SUPPLIED MATERIAL: Begin

Lemma server_buildOptions_made nextTrain b1 b2 b3 b4 clock n opts n' :
  Server.buildOptions Date_parse nextTrain b1 b2 b3 b4 clock n = Return (opts, n') ->
  let arr := Server.trainArrivals nextTrain in
  exists o1 o2 o3 o4 o5,
    opts = o1 ++ o2 ++ o3 ++ o4 ++ o5 /\
    ((length o1 <= 1)%nat /\ Forall (madeAt Date_parse mountWaverley "733" (arr mountWaverley) (listOf b1)) o1) /\
    ((length o2 <= 1)%nat /\ Forall (madeAt Date_parse syndal "703" (arr syndal) (listOf b2)) o2) /\
    ((length o3 <= 1)%nat /\ Forall (madeAt Date_parse syndal "737" (arr syndal) (listOf b3)) o3) /\
    ((length o4 <= 1)%nat /\ Forall (madeAt Date_parse glenWaverley "742" (arr glenWaverley) (listOf b4)) o4) /\
    ((length o5 <= 1)%nat /\ Forall (madeAt Date_parse glenWaverley "737" (arr glenWaverley) (listOf b4)) o5).
Proof.
  intros H. cbv zeta. unfold Server.buildOptions in H.
  apply bind_Return in H as (o1 & n1 & H1 & H).
  apply bind_Return in H as (o2 & n2 & H2 & H).
  apply bind_Return in H as (o3 & n3 & H3 & H).
  apply bind_Return in H as (o4 & n4 & H4 & H).
  apply bind_Return in H as (o5 & n5 & H5 & H).
  run_inv H.
  apply optionFor_made in H1, H2, H3, H4, H5.
  exists o1, o2, o3, o4, o5. repeat split; tauto.
Qed.

(** The [try] block of server.mjs read in one piece. *)
Lemma handleAPIBody_eq trains b1 b2 b3 b4 clock n :
  Server.handleAPIBody Date_parse trains b1 b2 b3 b4 clock n
  = (let* ds := departuresOf trains in
     match List.head (Server.outbound Date_parse ds) with
     | None =>
         let* now := Date_now in
         ret (NoUpcomingTrains now)
     | Some nextTrain =>
         let* options := Server.buildOptions Date_parse nextTrain b1 b2 b3 b4 in
         let* now := Date_now in
         let* a1 := toISOString (Server.trainArrivals nextTrain mountWaverley) in
         let* a2 := toISOString (Server.trainArrivals nextTrain syndal) in
         let* a3 := toISOString (Server.trainArrivals nextTrain glenWaverley) in
         ret (Recommend
                {| timestamp := now;
                   nextTrain := {| atMountWaverley := a1;
                                   atSyndal := a2;
                                   atGlenWaverley := a3 |};
                   recommendation :=
                     List.head (Array_sort byArrivalAtMonash options);
                   allOptions := Array_sort byArrivalAtMonash options |})
     end) clock n.
Proof.
  unfold Server.handleAPIBody, Server.beforeWriteHead, Server.afterWriteHead, bind.
  destruct (departuresOf trains clock n) as [[ds n0]|]; [|reflexivity].
  destruct (List.head (Server.outbound Date_parse ds)) as [nt|]; [|reflexivity].
  destruct (Server.buildOptions _ _ _ _ _ _ _ _) as [[opts n1]|]; reflexivity.
Qed.

Lemma handleAPIBody_Recommend trains b1 b2 b3 b4 clock n r n' :
  Server.handleAPIBody Date_parse trains b1 b2 b3 b4 clock n = Return (Recommend r, n') ->
  exists ds nt opts n1,
    departures trains = Some ds /\
    List.head (Server.outbound Date_parse ds) = Some nt /\
    Server.buildOptions Date_parse nt b1 b2 b3 b4 clock n = Return (opts, n1) /\
    (forall s, Server.trainArrivals nt s = Some (arrivalAt (nextTrain r) s)) /\
    allOptions r = Array_sort byArrivalAtMonash opts /\
    recommendation r = List.head (allOptions r) /\
    timestamp r = clock n1 /\ n' = S n1.
Proof.
  rewrite handleAPIBody_eq. intros H.
  apply bind_Return in H as (ds & n0 & Hds & H). run_inv Hds.
  destruct (List.head (Server.outbound Date_parse ds)) as [nt|] eqn:Ent.
  - apply bind_Return in H as (opts & n1 & Hopts & H). run_inv H.
    exists ds, nt, opts, n1. simpl.
    repeat split; try assumption; try reflexivity.
    intros []; assumption.
  - apply bind_Return in H as (? & ? & _ & H). discriminate H.
Qed.
End ServerBlocks.

(** What [respond] returns is what the body returned. *)
Lemma respond_Recommend c clock r :
  respond c clock = Recommend r -> exists n, c clock 0%nat = Return (Recommend r, n).
Proof.
  unfold respond. destruct (c clock 0%nat) as [[x n]|e]; [|discriminate].
  intros ->. eauto.
Qed.

Lemma respond_NoUpcomingTrains c clock ts :
  respond c clock = NoUpcomingTrains ts ->
  exists n, c clock 0%nat = Return (NoUpcomingTrains ts, n).
Proof.
  unfold respond. destruct (c clock 0%nat) as [[x n]|e]; [|discriminate].
  intros ->. eauto.
Qed.

(** What server.mjs answers when nothing is thrown is what its [try] block
    returned. *)
Lemma handleAPI_Return Date_parse clock trains b1 b2 b3 b4 r n :
  Server.handleAPIBody Date_parse trains b1 b2 b3 b4 clock 0%nat = Return (r, n) ->
  Server.handleAPI Date_parse clock trains b1 b2 b3 b4 = r.
Proof.
  unfold Server.handleAPIBody, Server.handleAPI, bind.
  destruct (Server.beforeWriteHead _ _ _ _ _ _ _ _) as [[ready n0]|]; [|discriminate].
  now intros ->.
Qed.

Lemma handleAPI_Recommend Date_parse clock trains b1 b2 b3 b4 r :
  Server.handleAPI Date_parse clock trains b1 b2 b3 b4 = Recommend r ->
  exists n,
    Server.handleAPIBody Date_parse trains b1 b2 b3 b4 clock 0%nat
    = Return (Recommend r, n).
Proof.
  unfold Server.handleAPIBody, Server.handleAPI, bind.
  destruct (Server.beforeWriteHead _ _ _ _ _ _ _ _) as [[ready n0]|]; [|discriminate].
  destruct (Server.afterWriteHead ready clock n0) as [[x n]|]; [|discriminate].
  intros ->. eauto.
Qed.

Lemma handleAPI_NoUpcomingTrains Date_parse clock trains b1 b2 b3 b4 ts :
  Server.handleAPI Date_parse clock trains b1 b2 b3 b4 = NoUpcomingTrains ts ->
  exists n,
    Server.handleAPIBody Date_parse trains b1 b2 b3 b4 clock 0%nat
    = Return (NoUpcomingTrains ts, n).
Proof.
  unfold Server.handleAPIBody, Server.handleAPI, bind.
  destruct (Server.beforeWriteHead _ _ _ _ _ _ _ _) as [[ready n0]|]; [|discriminate].
  destruct (Server.afterWriteHead ready clock n0) as [[x n]|]; [|discriminate].
  intros ->. eauto.
Qed.

Lemma handler_Recommend Date_parse clock trains mw733 syn703 syn737 gw r :
  Departures.handler Date_parse clock trains mw733 syn703 syn737 gw = Recommend r ->
  exists b1 b2 b3 b4 n,
    Departures.compute Date_parse trains b1 b2 b3 b4 clock 0%nat = Return (Recommend r, n) /\
    (forall d, In d (listOf b1) -> In d (listOf mw733)) /\
    (forall d, In d (listOf b2) -> In d (listOf syn703)) /\
    (forall d, In d (listOf b3) -> In d (listOf syn737)) /\
    (forall d, In d (listOf b4) -> In d (listOf gw)).
Proof.
  intros H. apply respond_Recommend in H as [n H].
  unfold Departures.handlerBody in H.
  apply bind_Return in H as (b1 & n1 & H1 & H).
  apply bind_Return in H as (b2 & n2 & H2 & H).
  apply bind_Return in H as (b3 & n3 & H3 & H).
  apply bind_Return in H as (b4 & n4 & H4 & H).
  pose proof (getBusDepartures_Return _ _ _ _ _ _ H1) as [-> _].
  pose proof (getBusDepartures_Return _ _ _ _ _ _ H2) as [-> _].
  pose proof (getBusDepartures_Return _ _ _ _ _ _ H3) as [-> _].
  pose proof (getBusDepartures_Return _ _ _ _ _ _ H4) as [-> _].
  exists b1, b2, b3, b4, n. split; [exact H|].
  repeat split; intros d; eapply getBusDepartures_subset; eassumption.
Qed.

SUPPLIED MATERIAL: End

WORK TO COMPLETE:
Look back at the entries above and repeat, unchanged, every line from the line holding "let* options := Server.buildOptions" through the line holding "allOptions r = Array_sort".

EXPECTED ANSWER:
         let* options := Server.buildOptions Date_parse nextTrain b1 b2 b3 b4 in
         let* now := Date_now in
         let* a1 := toISOString (Server.trainArrivals nextTrain mountWaverley) in
         let* a2 := toISOString (Server.trainArrivals nextTrain syndal) in
         let* a3 := toISOString (Server.trainArrivals nextTrain glenWaverley) in
         ret (Recommend
                {| timestamp := now;
                   nextTrain := {| atMountWaverley := a1;
                                   atSyndal := a2;
                                   atGlenWaverley := a3 |};
                   recommendation :=
                     List.head (Array_sort byArrivalAtMonash options);
                   allOptions := Array_sort byArrivalAtMonash options |})
     end) clock n.
Proof.
  unfold Server.handleAPIBody, Server.beforeWriteHead, Server.afterWriteHead, bind.
  destruct (departuresOf trains clock n) as [[ds n0]|]; [|reflexivity].
  destruct (List.head (Server.outbound Date_parse ds)) as [nt|]; [|reflexivity].
  destruct (Server.buildOptions _ _ _ _ _ _ _ _) as [[opts n1]|]; reflexivity.
Qed.

Lemma handleAPIBody_Recommend trains b1 b2 b3 b4 clock n r n' :
  Server.handleAPIBody Date_parse trains b1 b2 b3 b4 clock n = Return (Recommend r, n') ->
  exists ds nt opts n1,
    departures trains = Some ds /\
    List.head (Server.outbound Date_parse ds) = Some nt /\
    Server.buildOptions Date_parse nt b1 b2 b3 b4 clock n = Return (opts, n1) /\
    (forall s, Server.trainArrivals nt s = Some (arrivalAt (nextTrain r) s)) /\
    allOptions r = Array_sort byArrivalAtMonash opts /\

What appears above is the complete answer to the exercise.